● **ABOUT THIS TASK**
Looking at the listing below, retype exactly the lines starting at the one containing "ag_entries a) as ->." and ending at the one containing "[by exists x|done].", both included, and nothing else.

● **TASK DATA**
Lemma cancel_sim s a id :
  sched_sim s a →
  sched_sim (fst (cancel id s)) (fst (agenda_exec (OpCancel id) a)) ∧
  snd (cancel id s) = bool_decide (id ∈ sc_id <$> ag_entries a).
Proof.
  intros Hs. pose proof Hs as []. unfold cancel. cbn [agenda_exec fst].
  rewrite (bool_decide_ext (id ∈ sd_live s) (id ∈ sc_id <$> ag_entries a)) by apply ss_live0.
  case_bool_decide as Hid; cbn [fst snd].
  2:{ split; [|done]. assert (filter (λ x, sc_id x ≠ id) (ag_entries a) = ag_entries a) as ->.
      { assert (filter (λ x, sc_id x ≠ id) (ag_entries a) = filter (λ _, True) (ag_entries a)) as ->.
        { apply filter_iff_in. intros x Hx. split; [done|]. intros _ <-. apply Hid.
          apply list_elem_of_fmap. by exists x. }
        clear. induction (ag_entries a) as [|x l IH]; [done|]. rewrite filter_cons_True by done.
        by rewrite IH. }
      by destruct a. }
  split; [|done]. set (live := sd_live s ∖ {[id]}).
  assert (∀ h, h = sd_heap s ∨ h = filter (λ x, is_live live x = true) (sd_heap s) →
    filter (λ x, is_live live x = true) h =
      filter (λ x, sc_id x ≠ id) (live_entries s)) as Hh.
  { intros h Hh. trans (filter (λ x, is_live live x = true) (sd_heap s)).
    - destruct Hh as [->| ->]; [done|]. rewrite list_filter_filter. apply filter_iff_in. tauto.
    - unfold live_entries. rewrite list_filter_filter. apply filter_iff_in. intros x Hx.
      unfold is_live, live. rewrite !bool_decide_eq_true. set_solver. }
  match goal with |- sched_sim (mkScheduler _ _ ?h _) _ => set (heap := h) end.
  assert (heap = sd_heap s ∨ heap = filter (λ x, is_live live x = true) (sd_heap s)) as Hheap.
  { unfold heap. destruct (_ <? _); [by right|by left]. }
  constructor; cbn [sd_now sd_next_sequence sd_heap sd_live ag_now ag_next ag_entries]; try done.
  - unfold live_entries at 1; cbn [sd_heap sd_live]. rewrite Hh by done. by rewrite ss_entries0.
  - clear -ss_sorted0. induction ss_sorted0 as [|x l Hl IH Hx]; [constructor|].
    rewrite filter_cons. case_decide; [|done]. constructor; [done|].
    apply Forall_forall. intros y [_ Hy]%list_elem_of_filter. rewrite Forall_forall in Hx. auto.
  - intros id'. unfold live. rewrite elem_of_difference, elem_of_singleton, ss_live0.
    rewrite !list_elem_of_fmap. split.
    + intros [(x & -> & Hx) Hne]. exists x. by rewrite list_elem_of_filter.
    + intros (x & -> & [Hne Hx]%list_elem_of_filter). split; [by exists x|done].
  - destruct Hheap as [->| ->]; [done|]. by apply NoDup_filter_ids.
  - destruct Hheap as [->| ->]; [done|]. apply Forall_forall.
    intros x [_ Hx]%list_elem_of_filter. rewrite Forall_forall in ss_fresh0. auto.
  - apply Forall_forall. intros x [_ Hx]%list_elem_of_filter. rewrite Forall_forall in ss_future0.
    auto.
Qed.

Lemma pop_live_spec fuel heap live :
  (length heap < fuel)%nat → NoDup (sc_id <$> heap) →
  let '(popped, rest) := pop_live fuel heap live in
  match popped with
  | None => filter (λ x, is_live live x = true) heap = [] ∧ rest = []
  | Some x =>
      filter (λ x, is_live live x = true) heap ≡ₚ x :: filter (λ x, is_live live x = true) rest ∧
      Forall (λ y, runs_before y x = false) rest ∧ is_live live x = true ∧
      ∃ dead, heap ≡ₚ x :: dead ++ rest
  end.
Proof.
  revert heap. induction fuel as [|fuel IH]; intros heap Hl Hn; [lia|]. cbn.
  pose proof (heap_pop_spec heap) as P. destruct (heap_pop heap) as [[x rest]|].
  2:{ by subst. }
  destruct P as [Hp Hf]. destruct (is_live live x) eqn:Ex.
  - split_and!; [|done|done|by exists []]. rewrite Hp. by rewrite filter_cons_True.
  - assert (length heap = S (length rest)) as Hlen by (by rewrite Hp).
    specialize (IH rest ltac:(lia)).
    assert (NoDup (sc_id <$> rest)) as Hn'.
    { rewrite Hp in Hn. cbn in Hn. by apply NoDup_cons in Hn as [_ ?]. }
    specialize (IH Hn'). destruct (pop_live fuel rest live) as [[y|] rest'].
    + destruct IH as (H1 & H2 & H3 & dead & H4). split_and!; [|done|done|].
      * rewrite Hp, filter_cons_False by (by rewrite Ex). done.
      * exists (x :: dead). rewrite Hp, H4. cbn. apply Permutation_swap.
    + destruct IH as [H1 H2]. split; [|done]. apply Permutation_nil.
      rewrite Hp, filter_cons_False by (by rewrite Ex). by rewrite H1.
Qed.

● **RESULT OF THE TASK**
  2:{ split; [|done]. assert (filter (λ x, sc_id x ≠ id) (ag_entries a) = ag_entries a) as ->.
      { assert (filter (λ x, sc_id x ≠ id) (ag_entries a) = filter (λ _, True) (ag_entries a)) as ->.
        { apply filter_iff_in. intros x Hx. split; [done|]. intros _ <-. apply Hid.
          apply list_elem_of_fmap. by exists x. }
        clear. induction (ag_entries a) as [|x l IH]; [done|]. rewrite filter_cons_True by done.
        by rewrite IH. }
      by destruct a. }
  split; [|done]. set (live := sd_live s ∖ {[id]}).
  assert (∀ h, h = sd_heap s ∨ h = filter (λ x, is_live live x = true) (sd_heap s) →
    filter (λ x, is_live live x = true) h =
      filter (λ x, sc_id x ≠ id) (live_entries s)) as Hh.
  { intros h Hh. trans (filter (λ x, is_live live x = true) (sd_heap s)).
    - destruct Hh as [->| ->]; [done|]. rewrite list_filter_filter. apply filter_iff_in. tauto.
    - unfold live_entries. rewrite list_filter_filter. apply filter_iff_in. intros x Hx.
      unfold is_live, live. rewrite !bool_decide_eq_true. set_solver. }
  match goal with |- sched_sim (mkScheduler _ _ ?h _) _ => set (heap := h) end.
  assert (heap = sd_heap s ∨ heap = filter (λ x, is_live live x = true) (sd_heap s)) as Hheap.
  { unfold heap. destruct (_ <? _); [by right|by left]. }
  constructor; cbn [sd_now sd_next_sequence sd_heap sd_live ag_now ag_next ag_entries]; try done.
  - unfold live_entries at 1; cbn [sd_heap sd_live]. rewrite Hh by done. by rewrite ss_entries0.
  - clear -ss_sorted0. induction ss_sorted0 as [|x l Hl IH Hx]; [constructor|].
    rewrite filter_cons. case_decide; [|done]. constructor; [done|].
    apply Forall_forall. intros y [_ Hy]%list_elem_of_filter. rewrite Forall_forall in Hx. auto.
  - intros id'. unfold live. rewrite elem_of_difference, elem_of_singleton, ss_live0.
    rewrite !list_elem_of_fmap. split.
    + intros [(x & -> & Hx) Hne]. exists x. by rewrite list_elem_of_filter.
    + intros (x & -> & [Hne Hx]%list_elem_of_filter). split; [by exists x|done].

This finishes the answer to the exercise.